The species occurs as small trees up to 12 m tall. The bark and trunk appear whitish. The trees have a characteristic horizontal branches, with cylindrical branchlets. Branchlets and leaves lack hairs. The leaves are simple, alternate, and distichous, with short petioles about 0.2 - 0.6 cm long. The leaf blade is sub-coriaceous, about 4-9 cm long by 1.5 to 3.5 cm wide, dark green, drying pale greenish to brown. The shape of the leaves is elliptic with a slight asymmetric base and an acuminate apex. The margin is entire. The leaves have a midrib that is flat above. Leaves have 6-9 pairs of secondary nerves. The flowers are unisexual, with male flowers in axillary clusters from pedicels about 3-5 mm long, puberulous and 4 to 5 tepals about 3 x 2-2.5 mm in size, 6-10 stamens that are about 1-1.5 mm long. The stamen filaments are free, with oblong anthers. The female flowers are also axillary, but solitary, with pedicels 4-5 mm long, puberulous and 4-5 tepals about 3-4 × 2.5-3.5 mm in size; disc annular and reniform stigma. The ovary is about 2 x 1 mm, ellipsoid and with a single locule with two ovules, sparsely puberulous to glabrous. The fruit is a drupe, ovoid to ellipsoid in shape, about 1.7-2 cm long by 1.5 cm wide, smooth and hair-less, with a pedicel about 10-12 mm long and holding a single seed.

== Range ==
The species occurs in the Western Ghats mountains in the states of Tamil Nadu and Kerala from Wynaad and the Nilgiris in the North to the Anamalai Hills.
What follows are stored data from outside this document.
(** X5. A run that completes leaves the file in step with memory: the
    Done-List is the one the loop started from followed by the markers of
    the whole Work Set, the checkpoint file holds exactly that list, and
    [ckpt_io] reads it back, given that gzip and pickle decode what they
    encode. *)
Theorem completion_syncs_file func F sp w w1 (work rs : list pyobj) (u' : W) :
  pickle_roundtrip lib -> gzip_roundtrip lib ->
  check_progress w = (Ok work, w1) ->
  work <> [] ->
  run_func func work (user w1) = (rs, u', None) ->
  exists w',
    record func F sp w = (Ok (Some rs), w')
    /\ progress (self w') = progress (self w1) ++ (_encode <$> work)
    /\ fs w' !! effective_path w = Some (blob (progress (self w')))
    /\ fst (ckpt_io "read" w')
       = Ok (Some (PyList (PyBytes <$> progress (self w')))).
Proof.
  intros Hpk Hgz Hcheck Hwork Hrun.
  destruct (check_progress_frame w) as (r & w1' & Hcheck' & _ & _ & Hp & _).
  rewrite Hcheck in Hcheck'. injection Hcheck' as <- <-.
  destruct (record_work func F sp w w1 work (effective_path w) rs u' None
              Hcheck Hwork (Hp eq_refl) Hrun)
    as (new & Hrec & _ & Hwrites).
  pose proof (run_func_length _ _ _ _ _ _ Hrun) as Hlen. simpl in Hlen.
  eexists. split; [exact Hrec | ]. simpl. rewrite Hlen, snapshot_at_all.
  assert (Hfs : apply_writes (writes new) (fs w1) !! effective_path w
                = Some (blob (progress (self w1) ++ (_encode <$> work)))).
  { by rewrite Hwrites, apply_writes_last, last_snoc, snapshot_at_all. }
  split; [done | ]. split; [exact Hfs | ].
  by erewrite read_back.
Qed.

Lemma run_func_pure (g : pyobj -> pyobj) (data : list pyobj) (u : W) :
  run_func (pure_callback g) data u = (g <$> data, u, None).
Proof. induction data as [ | x data IH]; simpl; by rewrite ?IH. Qed.

(** X6. With a callback that keeps no state and always returns, [record]
    is a map over the Work Set: it returns the callback's values in Work
    Set order, one per item. *)
Theorem record_maps_pure_callback (g : pyobj -> pyobj) F sp w w1 (work : list pyobj) :
  check_progress w = (Ok work, w1) ->
  work <> [] ->
  exists w',
    record (pure_callback g) F sp w = (Ok (Some (g <$> work)), w')
    /\ user w' = user w.
Proof.
  intros Hcheck Hwork.
  destruct (check_progress_frame w) as (r & w1' & Hcheck' & _ & Hu & Hp & _).
  rewrite Hcheck in Hcheck'. injection Hcheck' as <- <-.
  destruct (record_work (pure_callback g) F sp w w1 work (effective_path w)
              (g <$> work) (user w1) None Hcheck Hwork (Hp eq_refl)
              (run_func_pure g work (user w1)))
    as (new & Hrec & _).
  eexists. split; [exact Hrec | ]. exact Hu.
Qed.

(** X7. A non-positive [checkpoint_every], or one above the size of the Work
    Set, gives no periodic write: a run that completes then writes the
    checkpoint exactly once, at the end, with the whole Done-List. *)
Theorem no_periodic_flush func F sp w w1 (work rs : list pyobj) (u' : W) :
  (F <= 0 \/ Z.of_nat (length work) < F) ->
  check_progress w = (Ok work, w1) ->
  work <> [] ->
  run_func func work (user w1) = (rs, u', None) ->
  exists w' new,
    record func F sp w = (Ok (Some rs), w')
    /\ events w' = events w1 ++ new
    /\ writes new
       = [(effective_path w, progress (self w1) ++ (_encode <$> work))].
Proof.
  intros HF Hcheck Hwork Hrun.
  destruct (check_progress_frame w) as (r & w1' & Hcheck' & _ & _ & Hp & _).
  rewrite Hcheck in Hcheck'. injection Hcheck' as <- <-.
  destruct (record_work func F sp w w1 work (effective_path w) rs u' None
              Hcheck Hwork (Hp eq_refl) Hrun)
    as (new & Hrec & _ & Hwrites).
  pose proof (run_func_length _ _ _ _ _ _ Hrun) as Hlen. simpl in Hlen.
  eexists _, new. split; [exact Hrec | ]. split; [done | ].
  rewrite Hwrites, Hlen, flush_counts_none by lia. simpl.
  by rewrite snapshot_at_all.
Qed.

Lemma flush_counts_length len : forall n ce,
  0 <= n < ce ->
  flush_counts len n ce = []
  \/ ce * 2 ^ (Z.of_nat (length (flush_counts len n ce)) - 1) <= n + Z.of_nat len.
Proof.
  induction len as [ | len IH]; intros n ce Hn; simpl; [by left | ].
  destruct (Z.eqb_spec (n + 1) ce) as [Heq | Hne].
  - right. destruct (IH (n + 1) (ce + ce)) as [-> | Hle]; [lia | simpl; lia | ].
    simpl length.
    destruct (flush_counts len (n + 1) (ce + ce)) as [ | c tl] eqn:Htl;
      [simpl; lia | ].
    simpl length in *.
    replace (Z.of_nat (S (S (length tl))) - 1)
      with (Z.succ (Z.of_nat (S (length tl)) - 1)) by lia.
    rewrite Z.pow_succ_r by lia. lia.
  - destruct (IH (n + 1) ce) as [-> | Hle]; [lia | by left | right; lia].
Qed.

(** X8. The number of periodic writes grows with the logarithm of the size
    of the Work Set: a run with [checkpoint_every = F >= 1] over [M] items
    that completes makes [k] periodic writes and one final write, where
    [k = 0] or [F * 2^(k-1) <= M]. *)
Theorem flush_count_logarithmic func F sp w w1 (work rs : list pyobj) (u' : W) :
  1 <= F ->
  check_progress w = (Ok work, w1) ->
  work <> [] ->
  run_func func work (user w1) = (rs, u', None) ->
  exists w' new (k : nat),
    record func F sp w = (Ok (Some rs), w')
    /\ events w' = events w1 ++ new
    /\ length (writes new) = S k
    /\ (k = 0%nat \/ F * 2 ^ (Z.of_nat k - 1) <= Z.of_nat (length work)).
Proof.
  intros HF Hcheck Hwork Hrun.
  destruct (check_progress_frame w) as (r & w1' & Hcheck' & _ & _ & Hp & _).
  rewrite Hcheck in Hcheck'. injection Hcheck' as <- <-.
  destruct (record_work func F sp w w1 work (effective_path w) rs u' None
              Hcheck Hwork (Hp eq_refl) Hrun)
    as (new & Hrec & _ & Hwrites).
  pose proof (run_func_length _ _ _ _ _ _ Hrun) as Hlen. simpl in Hlen.
  eexists _, new, (length (flush_counts (length work) 0 F)).
  split; [exact Hrec | ]. split; [done | ]. split.
  - rewrite Hwrites, Hlen, length_fmap, length_app. simpl. lia.
  - destruct (flush_counts_length (length work) 0 F) as [-> | Hle];
      [lia | by left | right; lia].
Qed.

Lemma filter_none {A : Type} (P : A -> Prop) `{!forall x, Decision (P x)} (l : list A) :
  (forall x, x ∈ l -> ~ P x) -> filter P l = [].
Proof.
  induction l as [ | x l IH]; intros Hl; [done | ].
  rewrite filter_cons_False by (apply Hl; left).
  apply IH. intros y Hy. apply Hl. by right.
Qed.

(** X9. A second [record] on the same object does nothing: after a run that
    completed, another call, with any callback and interval, reloads the
    file just written, finds every input item's marker in the in-memory
    Done-List, calls nothing, writes nothing and returns [None]; the
    Done-List grows by the re-encoded copy of each marker it held. *)
Theorem second_record_is_noop func func' F F' sp sp' w w1
    (data work rs : list pyobj) (u' : W) :
  pickle_roundtrip lib -> gzip_roundtrip lib ->
  input_data (self w) = InputIter data ->
  check_progress w = (Ok work, w1) ->
  work <> [] ->
  run_func func work (user w1) = (rs, u', None) ->
  exists w' w'' new,
    record func F sp w = (Ok (Some rs), w')
    /\ record func' F' sp' w' = (Ok None, w'')
    /\ events w'' = events w' ++ new
    /\ calls new = [] /\ writes new = []
    /\ progress (self w'')
       = progress (self w') ++ (_encode <$> (PyBytes <$> progress (self w'))).
Proof.
  intros Hpk Hgz Hin Hcheck Hwork Hrun.
  destruct (check_progress_frame w) as (r & w0 & Hcheck' & Hin1 & _ & Hp & _).
  rewrite Hcheck in Hcheck'. injection Hcheck' as <- <-.
  destruct (check_progress_iter w data Hin) as (r & w0 & _ & Hiter).
  rewrite Hcheck in Hiter. destruct r as [[] | e]; [ | done].
  injection Hiter as Hfilter <-.
  set (p := effective_path w) in *.
  destruct (record_work func F sp w w1 work p rs u' None
              Hcheck Hwork (Hp eq_refl) Hrun)
    as (new & Hrec & _ & Hwrites).
  pose proof (run_func_length _ _ _ _ _ _ Hrun) as Hlen. simpl in Hlen.
  rewrite Hlen, snapshot_at_all in Hrec.
  set (done := progress (self w1) ++ (_encode <$> work)) in *.
  set (w' := mkWorld (mkCheckpoint (input_data (self w1)) (Some p) done)
               (apply_writes (writes new) (fs w1)) (clock w1) true u'
               (events w1 ++ new)) in *.
  assert (Hfs : fs w' !! p = Some (blob done)).
  { simpl. by rewrite Hwrites, apply_writes_last, last_snoc, snapshot_at_all. }
  assert (Hin' : input_data (self w') = InputIter data) by (simpl; congruence).
  assert (Hnone : filter (fun x => _encode x ∉ progress (self w')
                                     ++ (_encode <$> (PyBytes <$> done))) data = []).
  { apply filter_none. intros x Hx Hnot. apply Hnot. apply elem_of_app. left.
    simpl. unfold done. apply elem_of_app.
    destruct (decide (_encode x ∈ progress (self w1))) as [Hdone | Hdone];
      [by left | right].
    apply list_elem_of_fmap_2. rewrite Hfilter. by apply list_elem_of_filter. }
  pose proof (check_progress_reload w' p done data Hpk Hgz
                (effective_path_truthy w) Hfs Hin') as Hcheck2.
  rewrite Hnone in Hcheck2.
  eexists w', _, _. split; [exact Hrec | ].
  split; [by apply (record_nothing _ _ _ _ _ Hcheck2) | ].
  simpl. rewrite <- !app_assoc. split; [reflexivity | ].
  split; [by rewrite calls_app; simpl; rewrite calls_app, calls_EvAppend | ].
  split; [by rewrite writes_app; simpl; rewrite writes_app, writes_EvAppend | done].
Qed.

(** X10. What resuming excludes.  When the checkpoint file is the gzip of the
    pickle of a list of scalars ([None], [bool], [int], [str], [bytes]),
    [check_progress] on a new object drops from the input the items that
    are one of them, in type and content, keeps the others in order, leaves
    the markers of the list's elements as Done-List and reports the length
    of the list as skipped. *)
Theorem resume_excludes_loaded_values w (p : string) (entries data : list pyobj) :
  pickle_roundtrip lib -> gzip_roundtrip lib -> b64_injective lib ->
  truthy_path (ckpt_file (self w)) = Some p ->
  progress (self w) = [] ->
  Forall (fun e => scalar e = true) entries ->
  fs w !! p = Some (gzip_compress (pickle_dumps (PyList entries))) ->
  input_data (self w) = InputIter data ->
  exists w1,
    check_progress w = (Ok (filter (fun x => x ∉ entries) data), w1)
    /\ progress (self w1) = _encode <$> entries
    /\ last (events w1) = Some (resuming p (length entries)).
Proof.
  intros Hpk Hgz Hb64 Hp Hpr _ Hfs Hin.
  exists (resumed w p entries).
  rewrite (check_progress_resume w p _ _ (PyList entries) entries data
             Hp Hfs (Hgz _) (Hpk _) eq_refl Hin), Hpr.
  split; [ | split].
  - do 2 f_equal. apply list_filter_iff. intros x.
    pose proof (_encode_inj Hpk Hb64) as Hinj. simpl.
    by rewrite list_elem_of_fmap_inj.
  - simpl. by rewrite Hpr.
  - unfold resumed. cbn [events]. by rewrite !app_assoc, last_snoc.
Qed.

(** X11. A checkpoint file that does not decode stops the run before any
    work: when the file at the path set is not gzip, or not a pickle, or
    unpickles to something that cannot be iterated, [record] raises the
    matching error having only read the file; no callback is called, the
    Done-List and the files are as they were. *)
Theorem corrupt_checkpoint_aborts func F sp w (p : string) (raw : bytes) (e : exn) :
  truthy_path (ckpt_file (self w)) = Some p ->
  fs w !! p = Some raw ->
  decode_error raw = Some e ->
  record func F sp w = (Raise e, log w [EvRead p]).
Proof.
  intros Hp Hfs Herr. apply record_raise.
  rewrite check_progress_split. unfold bind at 1, locate_checkpoint. run.
  rewrite Hp, Hfs. apply truthy_path_Some in Hp as [Hp _].
  unfold ckpt_io. run. rewrite Hp. simpl. rewrite Hfs. simpl.
  unfold decode_error in Herr.
  destruct (gzip_decompress raw) as [pickled | ]; simpl;
    [ | by injection Herr as <-].
  destruct (pickle_loads pickled) as [loaded | ]; simpl;
    [ | by injection Herr as <-].
  destruct (py_iter loaded); [done | by injection Herr as <-].
Qed.

Lemma keyboard_interrupt_handler_run (sig : Z) w (p : string) :
  ckpt_file (self w) = Some p ->
  keyboard_interrupt_handler sig w
  = (Raise (SystemExit 1), flushed (log w (interrupt_lines sig (Some p))) p).
Proof.
  intros Hp. unfold keyboard_interrupt_handler.
  unfold bind at 1 2 3, get, print, emit. simpl. rewrite Hp. unfold bind.
  erewrite (ckpt_io_write_run _ p) by exact Hp.
  unfold flushed, log, interrupt_lines, raise. simpl. by rewrite <- !app_assoc.
Qed.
It occurs between 900 and 1500 m.

== Habitat ==
The trees occur in mid-elevation (900 to 1500 m) tropical wet evergreen forests of the Western Ghats.

== Ecology ==
The species is considered rare and is found in the understorey of taller trees. It has been reported to occur at a density of 6 to 24 stems per hectare in tropical wet evergreen forests in different locations.

== Etymology ==
The specific epithet derives from Robert Wight, whom the species is named for. In Malayalam, the species is called vellakasavu.